Binary options trading has long existed over-the-counter, only experiencing a massive growth spurt in the last few years.
Now, approximately 90 companies (including those who white label their products) offer some sort of binary options trading service.
So okay, it’s a growing industry… But why should you involve yourself in it?
Why should you learn a whole new type of trading when you’re already learning spot forex? Isn’t it better to something you already know?
There are many advantages and disadvantages to both binary options and spot forex. We’ll touch upon a few and hopefully, you can determine which trading instrument may be right for your trading style.
One of the great things about binary options trading is that you always know the exact maximum gain or loss in advance.
The trader controls the premium at risk to enter the binary option trade, and that is the only amount that can absolutely be lost.
Most binary option brokers even allow you to cut your max loss by “folding” your trades ahead of expiration after certain types of trade conditions have been met.
In contrast, with spot forex, even with a stop loss order set, you cannot be 100% certain that you will lose only the pre-calculated amount that you risked.
While improbable, there’s always the chance that certain issues may affect your final max risk like slippage, lack of liquidity to execute a stop order at the desired price, a broker’s trading platform goes down, etc.
Trade Management Flexibility and Maximizing Reward
Aside from High/Low options, many of the binary option plays are only available at certain times of the day or week, and most times the strike prices are set by the broker.
Even if you have an idea of how a market might behave within a certain time frame, you may not have the best option available to you to play your idea. With spot forex, you are able to enter limit orders for any price or execute a market order at any time during open market hours.
In terms of exiting open trades, some binary options brokers allow you to close options trades early, but usually only after a predetermined amount of time has pass after the option trade has opened and before it closes.
And as mentioned before, the value that is returned to the trader is based on whether the market is in-the-money or out-of-the-money and of course, with a piece going to the broker.
In spot forex, you can close your trade at any time (except on weekends with most brokers). Even if it’s one second into the trade, you can get out and book profits or reduce losses.
Finally, if you think there’s going to be a long trend and you want to maximize your profit on it by holding it as long as possible, you can do so in the spot market using scaling in and trailing stop techniques.
With a binary option, the expiration date and cap on profits limits you; you’re out of the trade as soon as you close or the option expires.
Depending on your risk and trade management preferences, either trading instrument can be good or bad depending on how much time you want to spend in front of your trading platform, how active you want to be, or what you expect the market may do.

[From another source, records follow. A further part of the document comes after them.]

Definition statusOf (r : outcome unit) : string * string :=
  match r with
  | Fail e =>
      (ConditionTypeNotAccepted, if errors_Is e ReferenceNotPermittedError then ConditionReasonRefNotPermitted else "ReconciliationFailed")
  | _ => (ConditionTypeAccepted, "ReconciliationSucceeded")
  end.

Definition Reconcile (c : QuotaPolicyController) (namespace name : string) : QuotaPolicyController * outcome unit :=
  match get_QuotaPolicy namespace name with
  | Fail err => if errors_Is err KubeNotFound then reconcileDeleted c namespace name else (c, Fail err)
  | Panic m => (c, Panic m)
  | Ok policy =>
      let onDeletion c := (deleteQuotaPolicyConfig (notifyAIGatewayRoutes c policy) namespace name).1 in
      let update present := emit [FinalizerUpdate namespace name present] in
      let '(c, deleted) := handleFinalizer (qp_Deleted policy) (qp_HasFinalizer policy) onDeletion update c in
      if deleted then (c, Ok tt)
      else
        let cacheKey := NamespacedNameKey (qp_Namespace policy) (qp_Name policy) in
        let previousTargetKeys := default [] (qc_policyBackendKeys c !! cacheKey) in
        let '(c, r) := syncQuotaPolicy c policy in
        let '(conditionType, reason) := statusOf r in
        let c := emit [StatusUpdate (qp_Namespace policy) (qp_Name policy) conditionType reason] c in
        let c := notifyAIGatewayRoutes c policy in
        ((notifyQuotaPolicyRoutesForKeys c previousTargetKeys).1, r)
  end.
End Controller.

(** ** Precedence of policies *)

Lemma nodesAt_bind {A} path k (f : A → list RateLimitDescriptor) l : nodesAt path k (l ≫= f) = l ≫= λ x, nodesAt path k (f x).
Proof.
  induction l as [|x l IH]; [|cbn; by rewrite nodesAt_app, IH]. cbn. unfold nodesAt. by induction path as [|k' path IHp].
Qed.

Lemma firstLimit_bind {A} (f : A → list RateLimitDescriptor) l : firstLimit (l ≫= f) = head (omap (λ x, firstLimit (f x)) l).
Proof. induction l as [|x l IH]; [done|]. cbn. rewrite firstLimit_app, IH. by destruct (firstLimit (f x)). Qed.

(** The descriptors that are served. *)
Definition servedDescriptors (cache : gmap string (list RateLimitConfig)) : list RateLimitDescriptor :=
  getMergedConfigsLocked cache ≫= rc_Descriptors.

Lemma served_eq cache : servedDescriptors cache = MergeDescriptors (sortedPolicies cache ≫= cachedDescriptors cache).
Proof.
  unfold servedDescriptors, getMergedConfigsLocked. destruct (sortedPolicies cache ≫= cachedDescriptors cache); [done|]. cbn. by rewrite app_nil_r.
Qed.

(** When several policies limit the same path, the policy whose
    namespace and name come first in the order of strings decides: the limit that
    is served at any path of descriptors is the first one among the policies in
    that order, and which policies are reconciled first does not matter. *)
Theorem first_policy_decides cache path k :
  Sorted String.le (sortedPolicies cache) ∧ (∀ key, key ∈ sortedPolicies cache ↔ is_Some (cache !! key)) ∧
  firstLimit (nodesAt path k (servedDescriptors cache)) =
    head (omap (λ key, firstLimit (nodesAt path k (cachedDescriptors cache key))) (sortedPolicies cache)).
Proof.
  split_and!.
  - apply (Sorted_merge_sort String.le).
  - intros key. unfold sortedPolicies. rewrite merge_sort_Permutation, list_elem_of_fmap. split.
    + intros ([k' v] & -> & ?%elem_of_map_to_list). by exists v.
    + intros [v ?]. exists (key, v). split; [done|]. by apply elem_of_map_to_list.
  - rewrite served_eq. pose proof (merge_same (sortedPolicies cache ≫= cachedDescriptors cache) path k) as Hs.
    unfold observe in Hs. injection Hs as _ Hs _ _. rewrite Hs, nodesAt_bind. apply firstLimit_bind.
Qed.

(** ** What is served *)

(** Each reconciliation finds the cluster as it is then. *)
Inductive reachable `{SH : !SortHeaders} `{SC : !SnapshotCache} : QuotaPolicyController → Prop :=
| reachable_init r :
    rn_started r = true → rn_snapshot r = None →
    reachable {| qc_configCache := ∅; qc_policyBackendKeys := ∅; qc_runner := r; qc_events := [] |}
| reachable_step (GC : GrantClient) (QK : QuotaKube) c namespace name : reachable c → reachable (Reconcile c namespace name).1.

(** The snapshot of the service is that of the cache. *)
Definition snapshot_current (c : QuotaPolicyController) : Prop :=
  rn_started (qc_runner c) = true ∧
  (qc_configCache c = ∅ ∧ rn_snapshot (qc_runner c) = None ∨
   ∃ version, rn_snapshot (qc_runner c) = Some (version, getMergedConfigsLocked (qc_configCache c))).

Section Served.
Context `{SH : !SortHeaders} `{SC : !SnapshotCache}.
Context (snapshots_succeed : ∀ version configs, NewSnapshot version configs = Ok tt ∧ SetSnapshot version configs = Ok tt).

Lemma updateConfigs_current c : rn_started (qc_runner c) = true → snapshot_current (updateConfigs c).1 ∧ (updateConfigs c).2 = Ok tt.
Proof using snapshots_succeed.
  intros Hs. unfold updateConfigs, UpdateConfigs. rewrite Hs. cbn [negb]. set (v := (_ + 1)%Z).
  destruct (snapshots_succeed v (getMergedConfigsLocked (qc_configCache c))) as [-> ->]. cbn. split; [|done]. split; [done|right]. by exists v.
Qed.

Lemma emit_current es c : snapshot_current c → snapshot_current (emit es c).
Proof using Type. done. Qed.

Lemma keys_current keys c : snapshot_current c → snapshot_current (setBackendKeys keys c).
Proof using Type. done. Qed.

Section Step.
Context `{GC : !GrantClient} `{QK : !QuotaKube}.

Lemma notify_current c policy : snapshot_current c → snapshot_current (notifyAIGatewayRoutes c policy).
Proof using Type.
  unfold notifyAIGatewayRoutes. generalize (quotaPolicyTargetRefsIndexFunc policy). intros l. revert c.
  induction l as [|key l IH]; intros c Hc; [done|]. cbn [foldl]. apply IH. by destruct (list_AIGatewayRoutes_by_backend key).
Qed.

Lemma notifyKeys_current c keys : snapshot_current c → snapshot_current (notifyQuotaPolicyRoutesForKeys c keys).1.
Proof using Type.
  revert c. induction keys as [|key keys IH]; intros c Hc; [done|]. cbn. destruct (list_AIGatewayRoutes_by_backend key); [|done..].
  cbn. by apply IH, emit_current.
Qed.

Lemma delete_current c namespace name : snapshot_current c → snapshot_current (deleteQuotaPolicyConfig c namespace name).1.
Proof using snapshots_succeed. intros [Hs _]. by apply updateConfigs_current. Qed.

Lemma sync_current c policy : snapshot_current c → snapshot_current (syncQuotaPolicy c policy).1.
Proof using snapshots_succeed.
  intros Hc. unfold syncQuotaPolicy. destruct (obind _ _) as [[configs errs]| |]; [|done..].
  set (c1 := setBackendKeys _ _). destruct (updateConfigs_current c1) as [Hu _]; [apply Hc|]. by destruct (updateConfigs c1).
Qed.

Lemma reconcileDeleted_current c namespace name : snapshot_current c → snapshot_current (reconcileDeleted c namespace name).1.
Proof using snapshots_succeed.
  intros Hc. apply (delete_current _ namespace name) in Hc. unfold reconcileDeleted.
  destruct (deleteQuotaPolicyConfig c namespace name) as [c1 [[]| |]]; [|done..]. cbn in Hc. unfold notifyQuotaPolicyRoutesOnDeletion.
  destruct (default [] _) as [|k ks].
  - unfold notifyAllAIGatewayRoutes. by destruct (owrap _ _).
  - pose proof (notifyKeys_current c1 (k :: ks) Hc) as Hk. by destruct (notifyQuotaPolicyRoutesForKeys c1 (k :: ks)) as [c2 [[]| |]].
Qed.

Lemma Reconcile_current c namespace name : snapshot_current c → snapshot_current (Reconcile c namespace name).1.
Proof using snapshots_succeed.
  intros Hc. unfold Reconcile. destruct (get_QuotaPolicy namespace name) as [policy|e|]; [|destruct (errors_Is e KubeNotFound)|done].
  2:{ by apply reconcileDeleted_current. } 2:{ done. }
  unfold handleFinalizer. destruct (qp_Deleted policy); cbn [negb].
  - destruct (qp_HasFinalizer policy); [|done]. cbn. by apply emit_current, delete_current, notify_current.
  - set (c1 := if qp_HasFinalizer policy then _ else _). assert (snapshot_current c1) as H1 by (by destruct (qp_HasFinalizer policy)).
    apply (sync_current c1 policy) in H1. destruct (syncQuotaPolicy c1 policy) as [c2 r]. destruct (statusOf r) as [ct reason]. cbn [fst] in *.
    by apply notifyKeys_current, notify_current, emit_current.
Qed.
End Step.

(** The rate limit service is served what the policies say: in every
    sequence of reconciliations, of policies that are created, changed, refused and
    deleted in any order while the cluster changes, the snapshot is the merge of the
    configurations of exactly the policies in the cache. *)
Theorem snapshot_is_merged_cache c : reachable c → snapshot_current c.
Proof using snapshots_succeed.
  induction 1 as [r Hs Hn|GC QK c namespace name _ IH]; [|by apply Reconcile_current]. split; [done|]. by left.
Qed.
End Served.

Section Permitted.
Context `{SH : !SortHeaders} `{SC : !SnapshotCache} `{GC : !GrantClient} `{QK : !QuotaKube}.
Context (grants : list ReferenceGrant) `{GL : !GrantClientLaws GC grants}.
Context (namespaces : Forall (λ g, Contains (rg_Namespace g) "." = false) grants).
Context (get_named : ∀ ns name b, get_AIServiceBackend ns name = Ok b → b = {| sb_Namespace := ns; sb_Name := name |}).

In binary options trading, there are no additional transaction costs other than what is normally factored into the final payout.
In spot forex, the transaction cost comes in the form of a spread, a commission, or both. We’ve already discussed this in a previous chapter, but feel free to revisit the lesson and read up on it again.
Another great thing about binary options trading is that you aren’t limited to just currency pairs like with most retail forex brokers.
While currency pairs are the most common assets you can trade, with some binary options brokers, you may also have the opportunity to trade your ideas on a limited number of individual stocks, stock indices, and even commodities.
Surprise volatility is not usually an issue in binary options trading. Any trade you take can weather the volatility caused by certain events.Provided that your view turns out to be correct, you don’t need to worry about the market’s knee-jerk reactions.
The max risk is still set, but so is the max reward.
In spot forex, however, sharp swings can affect the value of a position greatly and very quickly, which makes the additional task of setting up proper risk management processes very important.
The margin for error when entering a trade is very small in binary options trading.
This is due to the fact there are only two actions to take with binary options: open and close.
There are no limit orders to keep track of, or to close or adjust. In spot forex, an inattentive trader may forget to place exit and/or adjustment orders, potentially creating a loss greater than he/she intends.